Invention of Generative Adversarial Networks

The American Ian Goodfellow and his colleagues invented Generative Adversarial Networks in 2014 following some ideas he had during his PhD at the University of Montréal. They entered the public eye around 2016 following a number of high profile stories around AI art and the impact on the art world.

A Game of Truth or Lie?

How does a generative adversarial network work? In fact, the concept is quite similar to playing a game of ‘truth-or-lie’ with a friend: you must make up stories, and your friend must guess if you’re telling the truth or not. You can win the game by making up very plausible lies, and your friend can win if they can sniff out the lies correctly.

A Generative Adversarial Network consists of two separate neural networks:

  • The generator: this is a neural network which takes some random numbers as input, and tries to generate realistic fake data, such as fake images.
  • The discriminator: this is a neural network with a simple task: it must spot the discriminator’s fakes and distinguish them from real ones.

The two networks are trained together but must work against each other, hence the name ‘adversarial’. If the discriminator doesn’t recognise a fake as such, it loses a point. Likewise, the generator loses a point if the discriminator can correctly distinguish the real images from the fake ones.

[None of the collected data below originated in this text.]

(** Without keys of IEEE 802.1X a key frame is ignored. *)
Lemma cfg_key_rx s s' : guarded s → SM_STEP_KEY_RX ctx junk mem s = Ret s' → cfg s' = cfg s.
Proof.
  intros Hg. unfold SM_STEP_KEY_RX. cbv zeta.
  set (s1 := if _ || _ then _ else _).
  assert (cfg s1 = cfg s) as H1 by (unfold s1; if_branch; [apply cfg_key_rx_entry|done]).
  assert (∀ t, cfg t = cfg s → sm_KEY_RX_KEY_RECEIVE_Enter ctx junk mem false t = Ret s' → cfg s' = cfg s) as Hrx.
  { intros t Ht. unfold sm_KEY_RX_KEY_RECEIVE_Enter. cbv zeta. set (t1 := key_rx_entry _ _ _).
    assert (cfg t1 = cfg s) as Ht1 by (unfold t1; by rewrite cfg_key_rx_entry).
    unfold eapol_sm_processKey. destruct (last_rx_key (sm t1)) as [f|].
    - destruct (cfg_guarded _ _ Ht1 Hg) as [_ ->]. cbn [negb]. rewrite run_bind_l. intros [= <-]. exact Ht1.
    - rewrite run_bind_l. intros [= <-]. exact Ht1. }
  destruct (KEY_RX_state (sm s1)); [by intros [= <-]|..]; (if_branch; [by apply Hrx|by intros [= <-]]).
Qed.

(** ** Steps *)

(** What a step of a guarded supplicant does. *)
Definition guards s s' : Prop := cfg s' = cfg s ∧ (shut s → shut s').

Lemma guards_trans s1 s2 s3 : guards s1 s2 → guards s2 s3 → guards s1 s3.
Proof. intros [H1 H2] [H3 H4]. split; [congruence|auto]. Qed.

Lemma guards_quiet s s' : cfg s' = cfg s → suppPortStatus (sm s') = suppPortStatus (sm s) → guards s s'.
Proof. intros Hc Hp. split; [done|]. unfold shut. rewrite Hp. injection Hc as _ _ ->. done. Qed.

Lemma round_guards s s' :
  frame_inv s → guarded s → eapol_sm_round ctx config_wps junk mem s = Ret s' → guards s s'.
Proof.
  intros Hf Hg H. destruct (round_spec ctx config_wps junk mem s Hf) as (s2 & H2 & Hq & _).
  rewrite H in H2. injection H2 as <-. set (s0 := s.[changed := false]) in *.
  assert (guarded s0) as Hg0 by exact Hg.
  assert (cfg s' = cfg s) as Hc.
  { unfold eapol_sm_round in H. cbv zeta in H. run_inv. rewrite cfg_eap_step, cfg_be.
    assert (cfg (SM_STEP_SUPP_PAE ctx config_wps s0) = cfg s) as Hp by (by apply (cfg_pae s0)).
    apply cfg_key_rx in Hrun as ->; [exact Hp|]. by eapply cfg_guarded. }
  split; [done|]. intros [Hv Hp]. injection Hc as _ _ Hc. split; [congruence|].
  destruct Hq as (_ & -> & _). destruct (suppPortStatus (sm (SM_STEP_SUPP_PAE ctx config_wps s0))) eqn:Ha; [done|].
  exfalso. destruct (pae_opens ctx config_wps s0 Hp Ha) as [_ [Hf'|[Hv'|(_ & Hacc & _)]]]; destruct Hg0 as [Hg1 Hg2];
    [congruence| |congruence]. change (portValid (sm s) = true) in Hv'. congruence.
Qed.

Lemma loop_guards n s s' :
  inv ctx s → guarded s → eapol_sm_loop ctx config_wps junk mem n s = Ret s' → guards s s'.
Proof.
  revert s. induction n as [|n IH]; intros s Hi Hg; cbn [eapol_sm_loop]; [by intros [= <-]|].
  destruct (round_inv ctx config_wps junk mem s Hi) as (s1 & Hr & Hi1). rewrite Hr, run_bind_l. intros H.
  assert (guards s s1) as H1 by (eapply round_guards; [apply Hi|done|done]).
  destruct (changed (sm s1)); [|by injection H as <-].
  eapply guards_trans; [exact H1|]. apply IH; [done| |done]. by eapply cfg_guarded; [apply H1|].
Qed.

Lemma step_guards s s' :
  inv ctx s → guarded s → eapol_sm_step ctx config_wps junk mem s = Ret s' → guards s s'.
Proof.
  intros Hi Hg H. destruct (loop_inv ctx config_wps junk mem 100 s Hi) as (s1 & Hl & _).
  eapply guards_trans; [by eapply loop_guards|].
  destruct (step_tail ctx config_wps junk mem s s1 Hl) as (s2 & H2 & Hq & _). rewrite H in H2. injection H2 as <-.
  apply guards_quiet; [|apply Hq]. unfold eapol_sm_step in H. rewrite Hl, run_bind_l in H. cbv zeta in H.
  destruct (changed (sm s1)); destruct (has_cb ctx && _); injection H as <-; reflexivity.
Qed.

A clip from the British panel show Would I Lie To You, where a contestant must either tell the truth or invent a plausible lie, and the opposing team must guess which it is. Over time the contestants get better at lying convincingly and at distinguishing lies from truth. The initial contestant is like the ‘generator’ in a Generative Adversarial Network, and the opponent is the ‘discriminator’.

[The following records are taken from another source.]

(* ===== verification/WpaSm.v ===== *)
(** * WPA/RSN key handshakes of the supplicant (src/src/rsn_supp/wpa.c)

    [struct wpa_sm] is a record with the fields the handshakes use; a [wpa_sys]
    adds the state of the PMKSA cache, the connection state kept by the owner
    ([wpa_sm_set_state]) and the list of effects performed so far (keys given to
    the driver, frames sent, notifications of the EAPOL component, timers).  The
    frame being processed is the copy [tmp] of [wpa_sm_rx_eapol], a byte list
    that the MIC check and the decryption of the key data rewrite in place;
    [goto failed] is the [Deauthenticate] effect.

    What a call obtains from outside is an [wpa_env]: the outcome of
    allocations, random bytes, the master key of the EAPOL component, the result
    of [set_key] and so on.  The message authentication code, the PTK derivation
    and the AES key unwrapping are the class [WpaCrypto]; the PMKSA cache is the
    class [PmksaCache].  The build without CONFIG_IEEE80211R, CONFIG_IEEE80211W
    and CONFIG_PEERKEY is modelled. *)

From S2P Require Import Prelude Md5 Rc4 WpaIe.

(** ** Data *)

Inductive wpa_states :=
| WPA_DISCONNECTED | WPA_INTERFACE_DISABLED | WPA_INACTIVE | WPA_SCANNING
| WPA_AUTHENTICATING | WPA_ASSOCIATING | WPA_ASSOCIATED | WPA_4WAY_HANDSHAKE
| WPA_GROUP_HANDSHAKE | WPA_COMPLETED.

Inductive wpa_proto := WPA_PROTO_WPA | WPA_PROTO_RSN.

Inductive wpa_alg := WPA_ALG_WEP | WPA_ALG_TKIP | WPA_ALG_CCMP.

#[global] Instance wpa_states_eq_dec : EqDecision wpa_states.
Proof. solve_decision. Defined.
#[global] Instance wpa_proto_eq_dec : EqDecision wpa_proto.
Proof. solve_decision. Defined.
#[global] Instance wpa_alg_eq_dec : EqDecision wpa_alg.
Proof. solve_decision. Defined.

Definition WPA_CIPHER_NONE : Z := 1.
Definition WPA_CIPHER_WEP40 : Z := 2.
Definition WPA_CIPHER_WEP104 : Z := 4.
Definition WPA_CIPHER_TKIP : Z := 8.
Definition WPA_CIPHER_CCMP : Z := 16.

Definition WPA_KEY_INFO_TYPE_MASK : Z := 0x7.
Definition WPA_KEY_INFO_TYPE_HMAC_MD5_RC4 : Z := 1.
Definition WPA_KEY_INFO_TYPE_HMAC_SHA1_AES : Z := 2.
Definition WPA_KEY_INFO_TYPE_AES_128_CMAC : Z := 3.
Definition WPA_KEY_INFO_KEY_TYPE : Z := 0x8.
Definition WPA_KEY_INFO_KEY_INDEX_MASK : Z := 0x30.
Definition WPA_KEY_INFO_INSTALL : Z := 0x40.
Definition WPA_KEY_INFO_TXRX : Z := 0x40.
Definition WPA_KEY_INFO_ACK : Z := 0x80.
Definition WPA_KEY_INFO_MIC : Z := 0x100.
Definition WPA_KEY_INFO_SECURE : Z := 0x200.
Definition WPA_KEY_INFO_ERROR : Z := 0x400.
Definition WPA_KEY_INFO_REQUEST : Z := 0x800.
Definition WPA_KEY_INFO_ENCR_KEY_DATA : Z := 0x1000.
Definition WPA_KEY_INFO_SMK_MESSAGE : Z := 0x2000.

Definition KEY_TYPE_RSN : Z := 2.
Definition KEY_TYPE_WPA : Z := 254.
Definition TYPE_EAPOL_START : Z := 1.
Definition TYPE_EAPOL_KEY : Z := 3.

(** [info & flag] as a condition. *)
Definition has (info flag : Z) : bool := negb (Z.land info flag =? 0).

(** Key management suites, bits of [key_mgmt]. *)
Definition WPA_KEY_MGMT_IEEE8021X : Z := 0x1.
Definition WPA_KEY_MGMT_PSK : Z := 0x2.
Definition WPA_KEY_MGMT_FT_IEEE8021X : Z := 0x20.
Definition WPA_KEY_MGMT_FT_PSK : Z := 0x40.
Definition WPA_KEY_MGMT_IEEE8021X_SHA256 : Z := 0x80.
Definition WPA_KEY_MGMT_PSK_SHA256 : Z := 0x100.

Definition wpa_key_mgmt_wpa_ieee8021x (akm : Z) : bool :=
  has akm (Z.lor (Z.lor WPA_KEY_MGMT_IEEE8021X WPA_KEY_MGMT_FT_IEEE8021X)
             WPA_KEY_MGMT_IEEE8021X_SHA256).
Definition wpa_key_mgmt_wpa_psk (akm : Z) : bool :=
  has akm (Z.lor (Z.lor WPA_KEY_MGMT_PSK WPA_KEY_MGMT_FT_PSK) WPA_KEY_MGMT_PSK_SHA256).
Definition wpa_key_mgmt_ft (akm : Z) : bool :=
  has akm (Z.lor WPA_KEY_MGMT_FT_PSK WPA_KEY_MGMT_FT_IEEE8021X).
Definition wpa_key_mgmt_sha256 (akm : Z) : bool :=
  has akm (Z.lor WPA_KEY_MGMT_PSK_SHA256 WPA_KEY_MGMT_IEEE8021X_SHA256).

(** A PMKSA cache entry as the handshake sees it. *)
Record pmksa_entry := PmksaEntry {
  pe_pmkid : list Z; pe_pmk : list Z; pe_opportunistic : bool
}.

(** [struct wpa_ptk] is its 64 bytes: KCK, KEK, TK1, TX MIC key, RX MIC key. *)
Definition ptk_kck (p : list Z) : list Z := take 16 p.
Definition ptk_kek (p : list Z) : list Z := take 16 (drop 16 p).
Definition ptk_tk (p : list Z) (keylen : nat) : list Z := take keylen (drop 32 p).

(** [cur_pmksa] is a reference to an entry of the cache, cleared by
    [wpa_sm_pmksa_free_cb] before the entry is freed. *)
Record wpa_sm := WpaSm {
  pmk : list Z; pmk_len : nat;
  ptk : list Z; tptk : list Z; ptk_set : bool; tptk_set : bool;
  snonce : list Z; anonce : list Z; renew_snonce : bool;
  rx_replay_counter : list Z; rx_replay_counter_set : bool; request_counter : list Z;
  cur_pmksa : option positive;
  network_ctx : Z; wpa_ptk_rekey : Z; own_addr : list Z; bssid : list Z;
  proto : wpa_proto; pairwise_cipher : Z; group_cipher : Z; key_mgmt : Z;
  rsn_enabled : bool;
  assoc_wpa_ie : option (list Z); ap_wpa_ie : option (list Z); ap_rsn_ie : option (list Z)
}.

#[global] Instance eta_wpa_sm : Eta wpa_sm := λ r,
  WpaSm (pmk r) (pmk_len r) (ptk r) (tptk r) (ptk_set r) (tptk_set r) (snonce r) (anonce r)
    (renew_snonce r) (rx_replay_counter r) (rx_replay_counter_set r) (request_counter r)
    (cur_pmksa r) (network_ctx r) (wpa_ptk_rekey r) (own_addr r) (bssid r) (proto r) (pairwise_cipher r)
    (group_cipher r) (key_mgmt r) (rsn_enabled r) (assoc_wpa_ie r) (ap_wpa_ie r) (ap_rsn_ie r).

Inductive wpa_event :=
| SetState (st : wpa_states)
| Deauthenticate
| SetKey (alg : wpa_alg) (addr : option (list Z)) (idx : Z) (tx : bool) (seq key : list Z)
| EtherSend (dest frame : list Z)
| NotifyTxEapolKey
| NotifyPortValid (valid : bool)
| NotifyEapSuccess
| NotifyCached
| NotifyLowerLayerSuccess
| CancelAuthTimeout
| SetProtection (rx_only : bool)
| RegisterPreauth
| CancelRekeyPtk
| RegisterRekeyPtk (sec : Z)
| SetRekeyOffload
| PreauthDeinit.

(** ** Interfaces *)

(** [None] is a failing return; [wpa_pmk_to_ptk] is given the 48 or 64 bytes
    asked for. *)
Class WpaCrypto := {
  wpa_eapol_key_mic : list Z → Z → list Z → option (list Z);
  wpa_pmk_to_ptk : list Z → list Z → list Z → list Z → list Z → nat → bool → list Z;
  aes_unwrap : list Z → nat → list Z → option (list Z)
}.

(** What the handshake relies on: the sizes of the results, that unwrapping
    gives bytes, and that a MIC can be computed for both versions in use. *)
Class WpaCryptoOk {crypto : WpaCrypto} : Prop := {
  mic_length k v b m : wpa_eapol_key_mic k v b = Some m → length m = 16%nat;
  ptk_length p a1 a2 n1 n2 l s : length (wpa_pmk_to_ptk p a1 a2 n1 n2 l s) = l;
  unwrap_length k n c p : aes_unwrap k n c = Some p → length p = (8 * n)%nat;
  unwrap_bytes k n c p : bytes_ok c → aes_unwrap k n c = Some p → bytes_ok p;
  mic_total k v b :
    v = WPA_KEY_INFO_TYPE_HMAC_MD5_RC4 ∨ v = WPA_KEY_INFO_TYPE_HMAC_SHA1_AES →
    is_Some (wpa_eapol_key_mic k v b)
}.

How Generative Adversarial Networks Learn

So how does a generative adversarial network learn to generate such realistic fake content?

As with all neural networks, we initialise the generator and discriminator with completely random values. So the generator produces only noise, and the discriminator has no clue how to distinguish anything.

Let us imagine that we want a generative adversarial network to generate handwritten digits, looking like this:

mnist 3.0.1 min
Some examples of handwritten digits from the famous MNIST dataset.

When we start training a generative adversarial network, the generator only outputs pure noise:

At the start of training, a generative adversarial network outputs white noise.
The output image of a GAN before training starts

At this stage, it is very easy for the discriminator to distinguish noise from handwritten numbers, because they look nothing alike. So at the start of the “game”, the discriminator is winning.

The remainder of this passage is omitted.